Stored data
****************************************

(** [Watch] up to its loop: the stream's first heartbeat registers a new
    subscriber [sub], or gets a standby envelope for an answer. *)
Definition Watch (first : Heartbeat) (sub : nat) : SM (option TopologyEnvelope) :=
  match validateHeartbeat first with
  | Some err => fail err
  | None =>
    s ← gets Datatypes.id;
    if negb (isPrimary s) then mret (Some (standbyEnvelope (hb_StackId first) s)) else
    modify (λ s, set_subs (<[sub := mkSub (hb_NodeId first) [] false]> (sv_subs s)) s);;
    registerHeartbeat first sub;; mret None
  end.

(** One turn of [Watch]'s loop that takes an envelope: what is sent. *)
Definition Watch_send (sub : nat) : SM (option TopologyEnvelope) :=
  s ← gets Datatypes.id;
  modify (try_receive sub);;
  mret (head (from_option sub_ch [] (sv_subs s !! sub))).

(** One heartbeat of [receiveHeartbeats]; [first] opened the stream. *)
Definition receiveHeartbeats (first hb : Heartbeat) (sub : nat) : SM () :=
  if negb (String.eqb (hb_StackId hb) (hb_StackId first))
     || negb (String.eqb (hb_NodeId hb) (hb_NodeId first))
     || negb (hb_Incarnation hb =? hb_Incarnation first)
  then fail ErrIdentityChanged else
  match validateHeartbeat hb with
  | Some err => fail err
  | None => registerHeartbeat hb sub
  end.

Definition unregister (stackID nodeID : string) (sub : nat) : SM () :=
  stateFor stackID;;
  s ← gets Datatypes.id;
  if bool_decide (st_subscribers (stack stackID s) !! nodeID = Some sub)
  then set_subscribers stackID (delete nodeID (st_subscribers (stack stackID s))) else mret ().

Definition ObservePods (stackID : string) (observations : list PodObservation) : SM () :=
  s ← gets Datatypes.id;
  if negb (isPrimary s) then mret () else
  stateFor stackID;;
  ignore_err (
    loadEpochLocked stackID;;
    now ← time_Now;
    s ← gets Datatypes.id;
    let '(changed, c) := ApplyPodObservations now observations (ExpireAfter (sv_cfg s)) now
                           (st_cluster (stack stackID s)) in
    set_cluster stackID c;;
    if changed then broadcastLocked stackID TOPOLOGY_REASON_RECONCILE else mret ()).

Definition GetTopology (stackID : string) : SM TopologyEnvelope :=
  if String.eqb stackID "" then fail ErrStackID else
  s ← gets Datatypes.id;
  if negb (isPrimary s) then mret (standbyEnvelope stackID s) else
  stateFor stackID;;
  loadEpochLocked stackID;;
  now ← time_Now;
  pruneExpiredLocked stackID now;;
  envelope ← envelopeFor stackID TOPOLOGY_REASON_BOOKWORM;
  saveEpochLocked stackID (env_Epoch envelope);;
  mret envelope.

(** A loop over the stacks. *)
Fixpoint each_stack (body : string → SM ()) (ids : list string) : SM () :=
  match ids with
  | [] => mret ()
  | id :: ids => body id;; each_stack body ids
  end.

Definition pruneExpired (now : Z) : SM () :=
  s ← gets Datatypes.id;
  if negb (isPrimary s) then mret () else
  each_stack (λ id, pruneExpiredLocked id now) (order (sv_stacks s)).

Definition broadcastSnapshots (reason : Z) : SM () :=
  s ← gets Datatypes.id;
  if negb (isPrimary s) then mret () else
  each_stack (λ id, broadcastLocked id reason) (order (sv_stacks s)).

(** A tick of [RunReaper] and of [RunBookworm]. *)
Definition RunReaper (now : Z) : SM () :=
  s ← gets Datatypes.id;
  match sv_epochErr s with Some _ => mret () | None => pruneExpired now end.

****************************************

**REQUIRED ACTION**
Take the records above and return, word for word, only the lines that fall from the line with "modify (λ s, set_subs" to the line with "if changed then", both of them included.

**THE ANSWER**
    modify (λ s, set_subs (<[sub := mkSub (hb_NodeId first) [] false]> (sv_subs s)) s);;
    registerHeartbeat first sub;; mret None
  end.

(** One turn of [Watch]'s loop that takes an envelope: what is sent. *)
Definition Watch_send (sub : nat) : SM (option TopologyEnvelope) :=
  s ← gets Datatypes.id;
  modify (try_receive sub);;
  mret (head (from_option sub_ch [] (sv_subs s !! sub))).

(** One heartbeat of [receiveHeartbeats]; [first] opened the stream. *)
Definition receiveHeartbeats (first hb : Heartbeat) (sub : nat) : SM () :=
  if negb (String.eqb (hb_StackId hb) (hb_StackId first))
     || negb (String.eqb (hb_NodeId hb) (hb_NodeId first))
     || negb (hb_Incarnation hb =? hb_Incarnation first)
  then fail ErrIdentityChanged else
  match validateHeartbeat hb with
  | Some err => fail err
  | None => registerHeartbeat hb sub
  end.

Definition unregister (stackID nodeID : string) (sub : nat) : SM () :=
  stateFor stackID;;
  s ← gets Datatypes.id;
  if bool_decide (st_subscribers (stack stackID s) !! nodeID = Some sub)
  then set_subscribers stackID (delete nodeID (st_subscribers (stack stackID s))) else mret ().

Definition ObservePods (stackID : string) (observations : list PodObservation) : SM () :=
  s ← gets Datatypes.id;
  if negb (isPrimary s) then mret () else
  stateFor stackID;;
  ignore_err (
    loadEpochLocked stackID;;
    now ← time_Now;
    s ← gets Datatypes.id;
    let '(changed, c) := ApplyPodObservations now observations (ExpireAfter (sv_cfg s)) now
                           (st_cluster (stack stackID s)) in
    set_cluster stackID c;;
    if changed then broadcastLocked stackID TOPOLOGY_REASON_RECONCILE else mret ()).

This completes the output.